Segment Start: EXTRACTED DATA
(** ** The sequence of records written *)

(** C1: at every moment of every session the [seq] values of the records
    on the wire are 1, 2, ..., k for some k up to the item count, and the
    calls of [res.write] were made for the items 1, 2, ..., k in that
    order (or up to k+1, when the last call threw): a run from 1 without
    gap or repetition, whatever the events and the faults. *)
Theorem C1_written_seqs_run_from_one (evs : list event) :
  exists k, k <= count /\
    record_seqs (body (res (run evs open))) = List.seq 1 k /\
    (writeCalls (run evs open) = List.seq 1 k \/
     writeCalls (run evs open) = List.seq 1 (S k)).
Proof.
  enough (H : exists k, k <= count /\
              record_seqs (body (res (run evs open))) = seq_run k /\
              (writeCalls (run evs open) = seq_run k \/
               writeCalls (run evs open) = seq_run (S k))).
  { destruct H as (k & Hk & Hb & Hw). exists k.
    rewrite <- !seq_run_eq. auto. }
  destruct (Inv_reachable evs) as (_ & _ & HT).
  destruct (task_of (run evs open)) as [i | i | x] eqn:Ht.
  - destruct HT as (Hi & _ & Hr & _ & _ & _ & _ & Hw).
    exists i. rewrite Hr, Hw. simpl. rewrite record_seqs_lines.
    repeat split; auto. lia.
  - destruct HT as (Hi & _ & Hr & _ & _ & _ & _ & Hw).
    exists (S i). rewrite Hr, Hw. simpl. rewrite record_seqs_lines.
    repeat split; auto.
  - destruct HT as (_ & _ & _ & _ & _ & _ & k & Hk & Hok).
    exists k. split; [assumption|].
    destruct x; simpl in Hok.
    + destruct Hok as (_ & _ & Hb & _ & Hw).
      rewrite Hb, Hw, record_seqs_lines. auto.
    + destruct Hok as (_ & _ & Hb & _ & Hw).
      rewrite Hb, Hw, record_seqs_lines. auto.
    + contradiction.
    + destruct Hok as (_ & _ & Hb & _ & Hw & _).
      rewrite Hb, record_seqs_lines. auto.
    + destruct Hok as (_ & _ & _ & _ & Hb & _ & Hw).
      rewrite Hb, record_seqs_app, record_seqs_lines. simpl.
      rewrite app_nil_r. auto.
Qed.
Lemma region_settled_stable td td' st :
  region_settled region_tag_of (engine_traits st) td ->
  region_settled region_tag_of
    (engine_traits (region_step region_tag_of td' st).1) td.
Proof.
  intros Hsettled.
  assert (Hset : forall tag code,
    (regions (engine_traits st) !! tag = None
     \/ regions (engine_traits st) !! tag = Some []) ->
    region_settled region_tag_of (engine_traits (set_region st tag code)) td).
  { intros tag code Hfalsy. revert Hsettled. unfold region_settled.
    destruct td as [eng_region|]; [|auto].
    destruct (bool_decide _); [auto|].
    destruct (region_tag_of (babel_region_of eng_region)) as [sxng_tag|e];
      [|auto].
    cbn. destruct (decide (tag = sxng_tag)) as [->|Hne].
    - rewrite lookup_insert_eq.
      destruct Hfalsy as [-> | ->]; [intros []|].
      intros ->. destruct code; [reflexivity|exact I].
    - rewrite lookup_insert_ne by exact Hne. auto. }
  assert (Hall : forall code,
    code = str "en-WW" ->
    region_settled region_tag_of (engine_traits (set_all_locale st code)) td).
  { intros code ->. revert Hsettled. unfold region_settled.
    destruct td as [eng_region|]; [|auto].
    destruct (decide (eng_region = str "en-WW")) as [->|Hne].
    - rewrite bool_decide_eq_true_2 by reflexivity. reflexivity.
    - rewrite (bool_decide_eq_false_2 _ Hne). auto. }
  unfold region_step.
  destruct td' as [eng_region'|]; [|exact Hsettled]. cbn zeta.
  destruct (decide (eng_region' = str "en-WW")) as [Hww|Hww].
  { rewrite (bool_decide_eq_true_2 _ Hww). apply Hall, Hww. }
  rewrite (bool_decide_eq_false_2 _ Hww).
  destruct (region_tag_of (babel_region_of eng_region')) as [sxng_tag'|e].
  - destruct (regions (engine_traits st) !! sxng_tag')
      as [[|c conflict']|] eqn:E.
    + apply Hset. auto.
    + destruct (bool_decide _); exact Hsettled.
    + apply Hset. auto.
  - destruct e; exact Hsettled.
Qed.
(** * Simple Command Parser (GPIO-cmd-console): a shallow embedding

    The development follows [simple_command_parser.c] / [.h]:

    - the command registry ([cmd_list], [scp_init], [scp_add_command],
      [find_command]);
    - the line reader ([input]);
    - the dispatch loop ([scp_parse]).

    C strings are Rocq strings (the characters before the terminator), a
    pointer that may be NULL is an [option], the linked list hanging off
    [cmd_list.head] is a Rocq list in link order.  A failed [assert] and an
    undefined operation (dereferencing NULL, writing outside an array) are
    separate outcomes, so that "no assertion fires" and "stays inside the
    buffer" can be stated. *)

From Stdlib Require Import ZArith List String Ascii Bool Lia.
Import ListNotations.
Open Scope string_scope.
Open Scope list_scope.
Open Scope Z_scope.

(** ** Outcomes of a call *)

(** The [assert]s of the module, in source order. *)
Inductive assertion : Type :=
| A_not_reinit     (* scp_init:        assert(cmd_list.head == NULL) *)
| A_new_cmd        (* new_command:     assert(new_cmd)               *)
| A_initialised    (* scp_add_command: assert(cmd_list.head)         *)
| A_cmd_str        (*                  assert(cmd_str)               *)
| A_help_str       (*                  assert(help_str)              *)
| A_min_max        (*                  assert(min_arg <= max_arg)    *)
| A_func           (*                  assert(func)                  *)
| A_cmd_len        (*                  assert(strlen(cmd_str) < MAX_CMD_STR)   *)
| A_abbr_len       (*                  assert(strlen(abbr_str) < MAX_ABBR_STR) *)
| A_help_len.      (*                  assert(strlen(help_str) < MAX_HELP_STR) *)

(** Undefined behaviour the module can run into. *)
Inductive undefined : Type :=
| NullDeref        (* a string function is handed a NULL pointer *)
| OutOfBounds.     (* a store outside the array it is meant for  *)

Inductive outcome (A : Type) : Type :=
| Ok (a : A)
| AssertFail (a : assertion)
| Undefined (u : undefined)
| OutOfFuel.

Arguments Ok {A} a.
Arguments AssertFail {A} a.
Arguments Undefined {A} u.
Arguments OutOfFuel {A}.

Definition bind {A B : Type} (c : outcome A) (k : A -> outcome B) : outcome B :=
  match c with
  | Ok a => k a
  | AssertFail a => AssertFail a
  | Undefined u => Undefined u
  | OutOfFuel => OutOfFuel
  end.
Segment End: EXTRACTED DATA
**DESCRIPTION OF THE TASK**
Nothing in the entries may change. Retype them all.

**EXERCISE RESPONSE**
(** ** The sequence of records written *)

(** C1: at every moment of every session the [seq] values of the records
    on the wire are 1, 2, ..., k for some k up to the item count, and the
    calls of [res.write] were made for the items 1, 2, ..., k in that
    order (or up to k+1, when the last call threw): a run from 1 without
    gap or repetition, whatever the events and the faults. *)
Theorem C1_written_seqs_run_from_one (evs : list event) :
  exists k, k <= count /\
    record_seqs (body (res (run evs open))) = List.seq 1 k /\
    (writeCalls (run evs open) = List.seq 1 k \/
     writeCalls (run evs open) = List.seq 1 (S k)).
Proof.
  enough (H : exists k, k <= count /\
              record_seqs (body (res (run evs open))) = seq_run k /\
              (writeCalls (run evs open) = seq_run k \/
               writeCalls (run evs open) = seq_run (S k))).
  { destruct H as (k & Hk & Hb & Hw). exists k.
    rewrite <- !seq_run_eq. auto. }
  destruct (Inv_reachable evs) as (_ & _ & HT).
  destruct (task_of (run evs open)) as [i | i | x] eqn:Ht.
  - destruct HT as (Hi & _ & Hr & _ & _ & _ & _ & Hw).
    exists i. rewrite Hr, Hw. simpl. rewrite record_seqs_lines.
    repeat split; auto. lia.
  - destruct HT as (Hi & _ & Hr & _ & _ & _ & _ & Hw).
    exists (S i). rewrite Hr, Hw. simpl. rewrite record_seqs_lines.
    repeat split; auto.
  - destruct HT as (_ & _ & _ & _ & _ & _ & k & Hk & Hok).
    exists k. split; [assumption|].
    destruct x; simpl in Hok.
    + destruct Hok as (_ & _ & Hb & _ & Hw).
      rewrite Hb, Hw, record_seqs_lines. auto.
    + destruct Hok as (_ & _ & Hb & _ & Hw).
      rewrite Hb, Hw, record_seqs_lines. auto.
    + contradiction.
    + destruct Hok as (_ & _ & Hb & _ & Hw & _).
      rewrite Hb, record_seqs_lines. auto.
    + destruct Hok as (_ & _ & _ & _ & Hb & _ & Hw).
      rewrite Hb, record_seqs_app, record_seqs_lines. simpl.
      rewrite app_nil_r. auto.
Qed.
Lemma region_settled_stable td td' st :
  region_settled region_tag_of (engine_traits st) td ->
  region_settled region_tag_of
    (engine_traits (region_step region_tag_of td' st).1) td.
Proof.
  intros Hsettled.
  assert (Hset : forall tag code,
    (regions (engine_traits st) !! tag = None
     \/ regions (engine_traits st) !! tag = Some []) ->
    region_settled region_tag_of (engine_traits (set_region st tag code)) td).
  { intros tag code Hfalsy. revert Hsettled. unfold region_settled.
    destruct td as [eng_region|]; [|auto].
    destruct (bool_decide _); [auto|].
    destruct (region_tag_of (babel_region_of eng_region)) as [sxng_tag|e];
      [|auto].
    cbn. destruct (decide (tag = sxng_tag)) as [->|Hne].
    - rewrite lookup_insert_eq.
      destruct Hfalsy as [-> | ->]; [intros []|].
      intros ->. destruct code; [reflexivity|exact I].
    - rewrite lookup_insert_ne by exact Hne. auto. }
  assert (Hall : forall code,
    code = str "en-WW" ->
    region_settled region_tag_of (engine_traits (set_all_locale st code)) td).
  { intros code ->. revert Hsettled. unfold region_settled.
    destruct td as [eng_region|]; [|auto].
    destruct (decide (eng_region = str "en-WW")) as [->|Hne].
    - rewrite bool_decide_eq_true_2 by reflexivity. reflexivity.
    - rewrite (bool_decide_eq_false_2 _ Hne). auto. }
  unfold region_step.
  destruct td' as [eng_region'|]; [|exact Hsettled]. cbn zeta.
  destruct (decide (eng_region' = str "en-WW")) as [Hww|Hww].
  { rewrite (bool_decide_eq_true_2 _ Hww). apply Hall, Hww. }
  rewrite (bool_decide_eq_false_2 _ Hww).
  destruct (region_tag_of (babel_region_of eng_region')) as [sxng_tag'|e].
  - destruct (regions (engine_traits st) !! sxng_tag')
      as [[|c conflict']|] eqn:E.
    + apply Hset. auto.
    + destruct (bool_decide _); exact Hsettled.
    + apply Hset. auto.
  - destruct e; exact Hsettled.
Qed.
(** * Simple Command Parser (GPIO-cmd-console): a shallow embedding

    The development follows [simple_command_parser.c] / [.h]:

    - the command registry ([cmd_list], [scp_init], [scp_add_command],
      [find_command]);
    - the line reader ([input]);
    - the dispatch loop ([scp_parse]).

    C strings are Rocq strings (the characters before the terminator), a
    pointer that may be NULL is an [option], the linked list hanging off
    [cmd_list.head] is a Rocq list in link order.  A failed [assert] and an
    undefined operation (dereferencing NULL, writing outside an array) are
    separate outcomes, so that "no assertion fires" and "stays inside the
    buffer" can be stated. *)

From Stdlib Require Import ZArith List String Ascii Bool Lia.
Import ListNotations.
Open Scope string_scope.
Open Scope list_scope.
Open Scope Z_scope.

(** ** Outcomes of a call *)

(** The [assert]s of the module, in source order. *)
Inductive assertion : Type :=
| A_not_reinit     (* scp_init:        assert(cmd_list.head == NULL) *)
| A_new_cmd        (* new_command:     assert(new_cmd)               *)
| A_initialised    (* scp_add_command: assert(cmd_list.head)         *)
| A_cmd_str        (*                  assert(cmd_str)               *)
| A_help_str       (*                  assert(help_str)              *)
| A_min_max        (*                  assert(min_arg <= max_arg)    *)
| A_func           (*                  assert(func)                  *)
| A_cmd_len        (*                  assert(strlen(cmd_str) < MAX_CMD_STR)   *)
| A_abbr_len       (*                  assert(strlen(abbr_str) < MAX_ABBR_STR) *)
| A_help_len.      (*                  assert(strlen(help_str) < MAX_HELP_STR) *)

(** Undefined behaviour the module can run into. *)
Inductive undefined : Type :=
| NullDeref        (* a string function is handed a NULL pointer *)
| OutOfBounds.     (* a store outside the array it is meant for  *)

Inductive outcome (A : Type) : Type :=
| Ok (a : A)
| AssertFail (a : assertion)
| Undefined (u : undefined)
| OutOfFuel.

Arguments Ok {A} a.
Arguments AssertFail {A} a.
Arguments Undefined {A} u.
Arguments OutOfFuel {A}.

Definition bind {A B : Type} (c : outcome A) (k : A -> outcome B) : outcome B :=
  match c with
  | Ok a => k a
  | AssertFail a => AssertFail a
  | Undefined u => Undefined u
  | OutOfFuel => OutOfFuel
  end.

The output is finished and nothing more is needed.